## TASK TO COMPLETE:
Down to the last line, print the material below verbatim.

--- TASK MATERIAL ---

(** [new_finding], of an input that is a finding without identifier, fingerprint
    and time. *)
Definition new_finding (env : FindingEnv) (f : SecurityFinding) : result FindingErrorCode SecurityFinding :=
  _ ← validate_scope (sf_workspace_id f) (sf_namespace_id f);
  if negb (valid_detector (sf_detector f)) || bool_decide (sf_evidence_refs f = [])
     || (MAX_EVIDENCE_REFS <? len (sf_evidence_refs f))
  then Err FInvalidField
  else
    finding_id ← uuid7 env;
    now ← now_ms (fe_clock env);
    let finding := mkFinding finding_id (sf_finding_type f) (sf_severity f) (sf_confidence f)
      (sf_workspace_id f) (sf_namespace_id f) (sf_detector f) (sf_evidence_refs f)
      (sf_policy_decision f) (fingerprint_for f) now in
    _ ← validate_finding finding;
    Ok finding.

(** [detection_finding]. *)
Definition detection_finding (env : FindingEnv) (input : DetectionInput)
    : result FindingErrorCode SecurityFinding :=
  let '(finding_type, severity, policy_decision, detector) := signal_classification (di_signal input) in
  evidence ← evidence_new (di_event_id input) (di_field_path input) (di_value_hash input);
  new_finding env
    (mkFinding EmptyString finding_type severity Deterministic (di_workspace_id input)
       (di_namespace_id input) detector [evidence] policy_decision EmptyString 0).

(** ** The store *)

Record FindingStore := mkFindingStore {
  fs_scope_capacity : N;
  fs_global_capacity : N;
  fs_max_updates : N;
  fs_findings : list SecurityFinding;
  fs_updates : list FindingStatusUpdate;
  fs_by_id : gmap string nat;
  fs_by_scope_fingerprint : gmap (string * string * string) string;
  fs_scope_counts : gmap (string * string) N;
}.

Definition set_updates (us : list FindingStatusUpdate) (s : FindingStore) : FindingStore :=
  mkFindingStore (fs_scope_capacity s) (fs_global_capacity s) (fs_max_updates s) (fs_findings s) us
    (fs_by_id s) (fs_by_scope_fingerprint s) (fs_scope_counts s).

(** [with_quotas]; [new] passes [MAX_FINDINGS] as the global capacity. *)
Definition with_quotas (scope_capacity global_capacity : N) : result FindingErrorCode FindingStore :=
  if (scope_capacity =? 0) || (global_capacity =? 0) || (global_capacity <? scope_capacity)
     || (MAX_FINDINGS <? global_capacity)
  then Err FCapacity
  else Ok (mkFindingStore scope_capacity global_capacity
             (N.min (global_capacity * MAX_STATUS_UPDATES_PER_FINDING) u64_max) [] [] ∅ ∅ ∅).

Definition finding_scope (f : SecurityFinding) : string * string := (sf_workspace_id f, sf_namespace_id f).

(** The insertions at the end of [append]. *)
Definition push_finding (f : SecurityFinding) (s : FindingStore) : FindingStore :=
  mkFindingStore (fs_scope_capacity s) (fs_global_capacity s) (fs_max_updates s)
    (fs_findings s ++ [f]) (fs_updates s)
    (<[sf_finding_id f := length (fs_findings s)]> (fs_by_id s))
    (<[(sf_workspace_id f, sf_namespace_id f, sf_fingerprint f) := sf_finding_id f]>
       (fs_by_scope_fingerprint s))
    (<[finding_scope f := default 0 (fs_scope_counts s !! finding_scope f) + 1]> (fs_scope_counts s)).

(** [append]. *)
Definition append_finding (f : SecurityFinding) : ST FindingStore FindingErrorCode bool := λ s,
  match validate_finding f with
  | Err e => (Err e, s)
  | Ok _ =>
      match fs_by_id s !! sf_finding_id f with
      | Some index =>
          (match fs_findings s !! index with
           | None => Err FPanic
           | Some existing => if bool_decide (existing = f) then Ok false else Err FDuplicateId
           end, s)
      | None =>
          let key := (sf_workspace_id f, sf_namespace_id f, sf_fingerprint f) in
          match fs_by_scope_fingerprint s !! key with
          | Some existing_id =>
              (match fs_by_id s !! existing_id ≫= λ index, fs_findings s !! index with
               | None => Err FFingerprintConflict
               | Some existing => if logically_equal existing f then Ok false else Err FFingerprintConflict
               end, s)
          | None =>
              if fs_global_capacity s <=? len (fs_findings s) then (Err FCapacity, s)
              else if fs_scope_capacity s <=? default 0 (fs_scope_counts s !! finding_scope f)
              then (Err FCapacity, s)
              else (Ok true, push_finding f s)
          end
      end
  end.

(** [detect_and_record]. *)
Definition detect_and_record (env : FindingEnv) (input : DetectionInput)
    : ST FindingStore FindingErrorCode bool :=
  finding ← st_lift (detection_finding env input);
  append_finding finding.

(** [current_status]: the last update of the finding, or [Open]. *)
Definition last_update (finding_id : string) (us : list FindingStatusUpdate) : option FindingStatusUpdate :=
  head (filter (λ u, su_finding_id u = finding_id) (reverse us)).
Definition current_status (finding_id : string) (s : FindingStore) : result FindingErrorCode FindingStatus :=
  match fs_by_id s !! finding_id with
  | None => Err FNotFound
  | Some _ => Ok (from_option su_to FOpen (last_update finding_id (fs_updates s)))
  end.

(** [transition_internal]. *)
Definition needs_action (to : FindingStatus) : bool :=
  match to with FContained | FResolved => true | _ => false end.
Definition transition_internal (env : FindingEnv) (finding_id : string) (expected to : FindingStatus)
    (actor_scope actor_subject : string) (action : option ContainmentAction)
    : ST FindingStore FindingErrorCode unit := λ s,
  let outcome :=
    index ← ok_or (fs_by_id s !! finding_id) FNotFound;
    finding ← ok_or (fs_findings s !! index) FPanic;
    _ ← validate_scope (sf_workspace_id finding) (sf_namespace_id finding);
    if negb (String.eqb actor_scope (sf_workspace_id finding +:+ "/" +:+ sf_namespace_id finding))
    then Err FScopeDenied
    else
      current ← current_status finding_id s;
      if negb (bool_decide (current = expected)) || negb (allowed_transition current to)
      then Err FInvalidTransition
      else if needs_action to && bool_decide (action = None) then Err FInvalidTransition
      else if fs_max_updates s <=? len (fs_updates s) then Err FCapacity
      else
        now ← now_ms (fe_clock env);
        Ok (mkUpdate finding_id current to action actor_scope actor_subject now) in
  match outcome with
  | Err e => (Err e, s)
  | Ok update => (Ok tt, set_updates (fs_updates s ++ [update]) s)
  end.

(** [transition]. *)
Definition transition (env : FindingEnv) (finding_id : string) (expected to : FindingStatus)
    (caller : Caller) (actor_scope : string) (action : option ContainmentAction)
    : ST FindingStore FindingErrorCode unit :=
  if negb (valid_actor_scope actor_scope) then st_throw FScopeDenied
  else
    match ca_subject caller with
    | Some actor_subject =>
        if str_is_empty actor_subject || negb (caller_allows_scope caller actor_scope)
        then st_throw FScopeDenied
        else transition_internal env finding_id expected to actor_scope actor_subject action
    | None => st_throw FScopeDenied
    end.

---

## SOLUTION TO THIS PROBLEM:
(** [new_finding], of an input that is a finding without identifier, fingerprint
    and time. *)
Definition new_finding (env : FindingEnv) (f : SecurityFinding) : result FindingErrorCode SecurityFinding :=
  _ ← validate_scope (sf_workspace_id f) (sf_namespace_id f);
  if negb (valid_detector (sf_detector f)) || bool_decide (sf_evidence_refs f = [])
     || (MAX_EVIDENCE_REFS <? len (sf_evidence_refs f))
  then Err FInvalidField
  else
    finding_id ← uuid7 env;
    now ← now_ms (fe_clock env);
    let finding := mkFinding finding_id (sf_finding_type f) (sf_severity f) (sf_confidence f)
      (sf_workspace_id f) (sf_namespace_id f) (sf_detector f) (sf_evidence_refs f)
      (sf_policy_decision f) (fingerprint_for f) now in
    _ ← validate_finding finding;
    Ok finding.

(** [detection_finding]. *)
Definition detection_finding (env : FindingEnv) (input : DetectionInput)
    : result FindingErrorCode SecurityFinding :=
  let '(finding_type, severity, policy_decision, detector) := signal_classification (di_signal input) in
  evidence ← evidence_new (di_event_id input) (di_field_path input) (di_value_hash input);
  new_finding env
    (mkFinding EmptyString finding_type severity Deterministic (di_workspace_id input)
       (di_namespace_id input) detector [evidence] policy_decision EmptyString 0).

(** ** The store *)

Record FindingStore := mkFindingStore {
  fs_scope_capacity : N;
  fs_global_capacity : N;
  fs_max_updates : N;
  fs_findings : list SecurityFinding;
  fs_updates : list FindingStatusUpdate;
  fs_by_id : gmap string nat;
  fs_by_scope_fingerprint : gmap (string * string * string) string;
  fs_scope_counts : gmap (string * string) N;
}.

Definition set_updates (us : list FindingStatusUpdate) (s : FindingStore) : FindingStore :=
  mkFindingStore (fs_scope_capacity s) (fs_global_capacity s) (fs_max_updates s) (fs_findings s) us
    (fs_by_id s) (fs_by_scope_fingerprint s) (fs_scope_counts s).

(** [with_quotas]; [new] passes [MAX_FINDINGS] as the global capacity. *)
Definition with_quotas (scope_capacity global_capacity : N) : result FindingErrorCode FindingStore :=
  if (scope_capacity =? 0) || (global_capacity =? 0) || (global_capacity <? scope_capacity)
     || (MAX_FINDINGS <? global_capacity)
  then Err FCapacity
  else Ok (mkFindingStore scope_capacity global_capacity
             (N.min (global_capacity * MAX_STATUS_UPDATES_PER_FINDING) u64_max) [] [] ∅ ∅ ∅).

Definition finding_scope (f : SecurityFinding) : string * string := (sf_workspace_id f, sf_namespace_id f).

(** The insertions at the end of [append]. *)
Definition push_finding (f : SecurityFinding) (s : FindingStore) : FindingStore :=
  mkFindingStore (fs_scope_capacity s) (fs_global_capacity s) (fs_max_updates s)
    (fs_findings s ++ [f]) (fs_updates s)
    (<[sf_finding_id f := length (fs_findings s)]> (fs_by_id s))
    (<[(sf_workspace_id f, sf_namespace_id f, sf_fingerprint f) := sf_finding_id f]>
       (fs_by_scope_fingerprint s))
    (<[finding_scope f := default 0 (fs_scope_counts s !! finding_scope f) + 1]> (fs_scope_counts s)).

(** [append]. *)
Definition append_finding (f : SecurityFinding) : ST FindingStore FindingErrorCode bool := λ s,
  match validate_finding f with
  | Err e => (Err e, s)
  | Ok _ =>
      match fs_by_id s !! sf_finding_id f with
      | Some index =>
          (match fs_findings s !! index with
           | None => Err FPanic
           | Some existing => if bool_decide (existing = f) then Ok false else Err FDuplicateId
           end, s)
      | None =>
          let key := (sf_workspace_id f, sf_namespace_id f, sf_fingerprint f) in
          match fs_by_scope_fingerprint s !! key with
          | Some existing_id =>
              (match fs_by_id s !! existing_id ≫= λ index, fs_findings s !! index with
               | None => Err FFingerprintConflict
               | Some existing => if logically_equal existing f then Ok false else Err FFingerprintConflict
               end, s)
          | None =>
              if fs_global_capacity s <=? len (fs_findings s) then (Err FCapacity, s)
              else if fs_scope_capacity s <=? default 0 (fs_scope_counts s !! finding_scope f)
              then (Err FCapacity, s)
              else (Ok true, push_finding f s)
          end
      end
  end.

(** [detect_and_record]. *)
Definition detect_and_record (env : FindingEnv) (input : DetectionInput)
    : ST FindingStore FindingErrorCode bool :=
  finding ← st_lift (detection_finding env input);
  append_finding finding.

(** [current_status]: the last update of the finding, or [Open]. *)
Definition last_update (finding_id : string) (us : list FindingStatusUpdate) : option FindingStatusUpdate :=
  head (filter (λ u, su_finding_id u = finding_id) (reverse us)).
Definition current_status (finding_id : string) (s : FindingStore) : result FindingErrorCode FindingStatus :=
  match fs_by_id s !! finding_id with
  | None => Err FNotFound
  | Some _ => Ok (from_option su_to FOpen (last_update finding_id (fs_updates s)))
  end.

(** [transition_internal]. *)
Definition needs_action (to : FindingStatus) : bool :=
  match to with FContained | FResolved => true | _ => false end.
Definition transition_internal (env : FindingEnv) (finding_id : string) (expected to : FindingStatus)
    (actor_scope actor_subject : string) (action : option ContainmentAction)
    : ST FindingStore FindingErrorCode unit := λ s,
  let outcome :=
    index ← ok_or (fs_by_id s !! finding_id) FNotFound;
    finding ← ok_or (fs_findings s !! index) FPanic;
    _ ← validate_scope (sf_workspace_id finding) (sf_namespace_id finding);
    if negb (String.eqb actor_scope (sf_workspace_id finding +:+ "/" +:+ sf_namespace_id finding))
    then Err FScopeDenied
    else
      current ← current_status finding_id s;
      if negb (bool_decide (current = expected)) || negb (allowed_transition current to)
      then Err FInvalidTransition
      else if needs_action to && bool_decide (action = None) then Err FInvalidTransition
      else if fs_max_updates s <=? len (fs_updates s) then Err FCapacity
      else
        now ← now_ms (fe_clock env);
        Ok (mkUpdate finding_id current to action actor_scope actor_subject now) in
  match outcome with
  | Err e => (Err e, s)
  | Ok update => (Ok tt, set_updates (fs_updates s ++ [update]) s)
  end.

(** [transition]. *)
Definition transition (env : FindingEnv) (finding_id : string) (expected to : FindingStatus)
    (caller : Caller) (actor_scope : string) (action : option ContainmentAction)
    : ST FindingStore FindingErrorCode unit :=
  if negb (valid_actor_scope actor_scope) then st_throw FScopeDenied
  else
    match ca_subject caller with
    | Some actor_subject =>
        if str_is_empty actor_subject || negb (caller_allows_scope caller actor_scope)
        then st_throw FScopeDenied
        else transition_internal env finding_id expected to actor_scope actor_subject action
    | None => st_throw FScopeDenied
    end.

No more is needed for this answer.